Unusual rain patterns and flooding in the Summer of 1982 led to land subsidence. It was reported in the September 6, 1982 edition of the Sichuan Daily that, "In the fourth Tuoxiang brigade, Hujia commune, Yuexi District, Kai County, more than 20 ha of land subsided; and 310 houses owned by a commune unit, a supply and marketing cooperative, 10 units and 16 commune households all subsided."

Until 2004 the county was one of the poorest in the municipality, home to some 10% of Chongqing municipality residents that lived in poverty. The government has attempted to remedy this in recent years.

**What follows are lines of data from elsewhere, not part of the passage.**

(** X22. A rerun takes the item's configuration when it has one and keeps
    the composer's otherwise, selects exactly the library bundles whose
    identifier the item references (identifiers of deleted bundles select
    nothing), clears the selected tags, the individually selected templates
    and the media, and shows the composer. The prompt is the item's user
    prompt without its first [ (media: ...)] mark: for an item recorded by
    [handleSubmit] from a prompt that does not contain [(media:], and a
    file name, if any, without line break and without [(media:], that is
    the prompt as typed, with or without attached media; for an item
    recorded from media alone it is the text [Media: <file name>]. *)
Theorem rerun_restores_composer
    (item : HistoryItem) (allBundles : list BundledTemplate)
    (p : PrompterProps) :
  let p' := fst (handleRerun item allBundles p) in
  snd (handleRerun item allBundles p) = PROMPTER
  /\ p_selectedTags p' = [] /\ p_selectedIndividualTemplates p' = []
  /\ p_media p' = None
  /\ (forall b, In b (p_selectedBundles p')
                <-> In b allBundles /\ In (b_id b) (referencedBundles item))
  /\ (forall c, config item = Some c ->
        p_isJsonMode p' = cfg_isJsonMode c /\ p_useMarsLsp p' = cfg_useMarsLsp c
        /\ p_style p' = cfg_style c /\ p_length p' = cfg_length c
        /\ p_useReasoning p' = cfg_useReasoning c)
  /\ (config item = None ->
        p_isJsonMode p' = p_isJsonMode p /\ p_useMarsLsp p' = p_useMarsLsp p
        /\ p_style p' = p_style p /\ p_length p' = p_length p
        /\ p_useReasoning p' = p_useReasoning p)
  /\ (forall typed media,
        userPrompt item = userPromptForHistory typed media ->
        occursIn "(media:" typed = false ->
        (forall m, media = Some m ->
           noLineTerminator (file_name m) = true
           /\ occursIn "(media:" (file_name m) = false) ->
        p_prompt p'
        = match media with
          | Some m => if truthy typed then typed else "Media: " ++ file_name m
          | None => typed
          end).
Proof.
  intros p'. unfold p', handleRerun. simpl.
  split; [reflexivity|]. split; [reflexivity|]. split; [reflexivity|].
  split; [reflexivity|].
  split.
  { intros b. rewrite filter_In, includes_In. reflexivity. }
  split; [intros c ->; auto|]. split; [intros ->; auto|].
  intros typed media -> Ht Hm. unfold userPromptForHistory.
  destruct media as [m|]; [|now apply stripMedia_unmarked].
  destruct (Hm m eq_refl) as [Hn Ho].
  destruct (truthy typed) eqn:E.
  - now apply stripMedia_suffix.
  - apply stripMedia_unmarked.
    change ("Media: " ++ file_name m)
      with (String "M"%char (String "e"%char (String "d"%char
             (String "i"%char (String "a"%char (String ":"%char
               (String " "%char (file_name m)))))))).
    cbn [occursIn dropPrefix Ascii.eqb Bool.eqb].
    exact Ho.
Qed.

Lemma rerun_restores_composer_witness :
  p_prompt
    (fst (handleRerun
            (newHistoryItem
               {| p_prompt := "a cat"; p_media := Some {| file_name := "cat.png";
                                                          file_type := "image/png" |};
                  p_isJsonMode := true; p_useMarsLsp := false;
                  p_style := StyleAnime; p_length := LengthShort;
                  p_useReasoning := true; p_selectedTags := [];
                  p_selectedBundles := [Sample.bundleA];
                  p_selectedIndividualTemplates := []; p_isAistudio := false |}
               (Sample.world Sample.streamABC) [] "ABC")
            [] Sample.props))
  = "a cat".
Proof.
  set (item := newHistoryItem _ _ _ _).
  destruct (rerun_restores_composer item [] Sample.props)
    as (_ & _ & _ & _ & _ & _ & _ & H).
  apply (H "a cat" (Some {| file_name := "cat.png"; file_type := "image/png" |})).
  - reflexivity.
  - reflexivity.
  - intros m [= <-]. split; reflexivity.
Defined.

(** ** The template form: comma-separated lists *)

Lemma splitAux_noComma (cur a : string) :
  noComma a = true -> splitAux comma cur a = [cur ++ a].
Proof.
  revert cur. induction a as [|c a IH]; intros cur H.
  - simpl. now rewrite str_app_nil_r.
  - simpl in H. apply andb_true_iff in H. destruct H as [Hc Ha].
    apply negb_true_iff in Hc. simpl. rewrite Hc, IH by exact Ha.
    now rewrite str_app_assoc.
Qed.

Lemma splitAux_app (cur a b : string) :
  noComma a = true ->
  splitAux comma cur (a ++ String comma b)
  = (cur ++ a) :: splitAux comma EmptyString b.
Proof.
  revert cur. induction a as [|c a IH]; intros cur H.
  - change (EmptyString ++ String comma b) with (String comma b).
    simpl. now rewrite str_app_nil_r.
  - simpl in H. apply andb_true_iff in H. destruct H as [Hc Ha].
    apply negb_true_iff in Hc. rewrite app_String. simpl.
    rewrite Hc, IH by exact Ha. now rewrite str_app_assoc.
Qed.

Lemma split_join (t : string) (l : list string) :
  noComma t = true -> Forall (fun s => noComma s = true) l ->
  split comma (join ", " (t :: l))
  = t :: List.map (fun s => String " "%char s) l.
Proof.
  revert t. induction l as [|u l IH]; intros t Ht Hl.
  - unfold split, join. simpl. now apply splitAux_noComma.
  - inversion Hl as [|? ? Hu Hl']; subst.
    unfold split, join in *.
    change (String.concat ", " (t :: u :: l))
      with (t ++ String comma (String " "%char (String.concat ", " (u :: l)))).
    rewrite splitAux_app by exact Ht. change (EmptyString ++ t) with t. f_equal.
    specialize (IH u Hu Hl').
    assert (E : forall s rest,
              splitAux comma EmptyString s = u :: rest ->
              splitAux comma EmptyString (String " "%char s)
              = String " "%char u :: rest).
    { clear. intros s rest.
      assert (G : forall cur s,
                splitAux comma (String " "%char cur) s
                = match splitAux comma cur s with
                  | [] => []
                  | x :: r => String " "%char x :: r
                  end).
      { intros cur s0. revert cur. induction s0 as [|c s0 IHs]; intros cur.
        - reflexivity.
        - simpl. destruct (Ascii.eqb c comma); [reflexivity|].
          rewrite <- IHs. reflexivity. }
      intros H. simpl. replace (Ascii.eqb " "%char comma) with false by reflexivity.
      change (EmptyString ++ String " "%char EmptyString)
        with (String " "%char EmptyString).
      rewrite G, H. reflexivity. }
    rewrite (E _ _ IH). reflexivity.
Qed.

Lemma parseList_join (l : list string) :
  Forall (fun s => truthy s = true /\ noComma s = true /\ jsTrim s = s) l ->
  parseList (join ", " l) = l.
Proof.
  intros H. destruct l as [|t l]; [reflexivity|].
  inversion H as [|? ? (Ht1 & Ht2 & Ht3) Hl]; subst.
  unfold parseList. rewrite split_join.
  - simpl. rewrite Ht3, Ht1. f_equal.
    clear - Hl. induction l as [|u l IH]; simpl; [reflexivity|].
    inversion Hl as [|? ? (Hu1 & Hu2 & Hu3) Hl']; subst.
    replace (jsTrim (String " "%char u)) with (jsTrim u) by reflexivity.
    rewrite Hu3, Hu1. f_equal. now apply IH.
  - exact Ht2.
  - clear - Hl. induction Hl; constructor; tauto.
Qed.

(** X23. The tags and models inputs of the template form are parsed by
    splitting at commas, trimming and dropping what is empty, so no parsed
    entry is empty. A list whose entries are non-empty, free of commas and
    of surrounding white space is shown in the input as its entries joined
    by a comma and a space, and parsing that text gives the list back;
    typing the shown text again therefore leaves the tags as they were. *)
Theorem tags_input_round_trip (l : list string) (input : string)
    (t : PromptTemplate) :
  (forall x, In x (parseList input) -> x <> EmptyString)
  /\ (Forall (fun s => truthy s = true /\ noComma s = true /\ jsTrim s = s) l ->
      parseList (join ", " l) = l)
  /\ (Forall (fun s => truthy s = true /\ noComma s = true /\ jsTrim s = s)
        (tags t) ->
      changeTagsInput (tagsInput (openTemplateForm (Some t)))
        (openTemplateForm (Some t))
      = openTemplateForm (Some t)).
Proof.
  split.
  { intros x Hx. unfold parseList in Hx. apply filter_In in Hx.
    destruct Hx as [_ Hx]. now apply truthy_true. }
  split; [apply parseList_join|].
  intros H. unfold changeTagsInput. simpl. now rewrite parseList_join.
Qed.

Lemma tags_input_round_trip_witness :
  parseList (join ", " ["noir"; "slow motion"; "sci-fi"])
  = ["noir"; "slow motion"; "sci-fi"].
Proof.
  destruct (tags_input_round_trip ["noir"; "slow motion"; "sci-fi"]
              EmptyString Sample.t1) as (_ & H & _).
  apply H. repeat constructor.
Defined.

(** X24. Saving the template form does nothing while the title or the
    prompt is empty. A form opened on a template and saved unchanged hands
    back that very template, under its own identifier, and the library
    stays as it was when the template is the only record with its
    identifier; a changed title changes the title alone. A form opened
    empty saves a new template under the fresh identifier, in front of the
    others. *)
Theorem template_form_save
    (t : PromptTemplate) (uuid newTitle : string) (f : TemplateFormState)
    (st : AppState) :
  (f_title f = EmptyString \/ f_prompt f = EmptyString ->
   forall existing, saveTemplateFromForm existing uuid f st = st)
  /\ (title t <> EmptyString -> prompt t <> EmptyString ->
      templateFormSave (Some t) uuid (openTemplateForm (Some t)) = Some t
      /\ ((forall x, In x (templates st) -> t_id x = t_id t -> x = t) ->
          templates (saveTemplateFromForm (Some t) uuid
                       (openTemplateForm (Some t)) st)
          = templates st)
      /\ (newTitle <> EmptyString ->
          templateFormSave (Some t) uuid
            (changeTitle newTitle (openTemplateForm (Some t)))
          = Some {| t_id := t_id t; title := newTitle;
                    description := description t; prompt := prompt t;
                    tags := tags t; models := models t;
                    exampleVideo := exampleVideo t;
                    exampleVideoType := exampleVideoType t |}))
  /\ (f_id f = None -> f_title f <> EmptyString -> f_prompt f <> EmptyString ->
      exists new,
        templateFormSave None uuid f = Some new /\ t_id new = uuid
        /\ templates (saveTemplateFromForm None uuid f st)
           = new :: templates st).
Proof.
  split.
  { intros H existing. unfold saveTemplateFromForm, templateFormSave.
    destruct H as [-> | ->]; simpl; [reflexivity|].
    now rewrite orb_true_r. }
  split.
  { intros Ht Hp. apply truthy_true in Ht, Hp.
    assert (Es : templateFormSave (Some t) uuid (openTemplateForm (Some t))
                 = Some t).
    { unfold templateFormSave. simpl. rewrite Ht, Hp. simpl.
      now destruct t. }
    split; [exact Es|]. split.
    - intros Hu. unfold saveTemplateFromForm. rewrite Es.
      unfold handleSaveTemplate. simpl.
      induction (templates st) as [|a l IH]; simpl; [reflexivity|].
      rewrite IH by (intros x Hx; apply Hu; simpl; auto).
      destruct (String.eqb (t_id a) (t_id t)) eqn:E; [|reflexivity].
      apply String.eqb_eq in E. f_equal. symmetry. apply Hu; simpl; auto.
    - intros Hn. apply truthy_true in Hn.
      unfold templateFormSave. simpl. now rewrite Hn, Hp. }
  intros Hid Ht Hp. apply truthy_true in Ht, Hp.
  unfold saveTemplateFromForm, templateFormSave. rewrite Ht, Hp, Hid. simpl.
  eexists. split; [reflexivity|]. split; reflexivity.
Qed.

Lemma template_form_save_witness :
  templates (saveTemplateFromForm (Some Sample.t2) "fresh"
               (openTemplateForm (Some Sample.t2)) Sample.stLibrary)
  = templates Sample.stLibrary.
Proof.
  destruct (template_form_save Sample.t2 "fresh" "x"
              (openTemplateForm None) Sample.stLibrary) as (_ & H & _).
  destruct H as (_ & H & _); try discriminate.
  apply H. intros x Hx E. simpl in Hx.
  destruct Hx as [<- | [<- | [<- | []]]]; try reflexivity; discriminate E.
Defined.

In the March 27, 2015 edition of Beijing Today, Kai County was noted as "the nation's largest exporter of migrant labor. There were 535,000 from that county in 2014, and 15 percent were older than 50. In Fengcun Village, half the villagers are migrant workers."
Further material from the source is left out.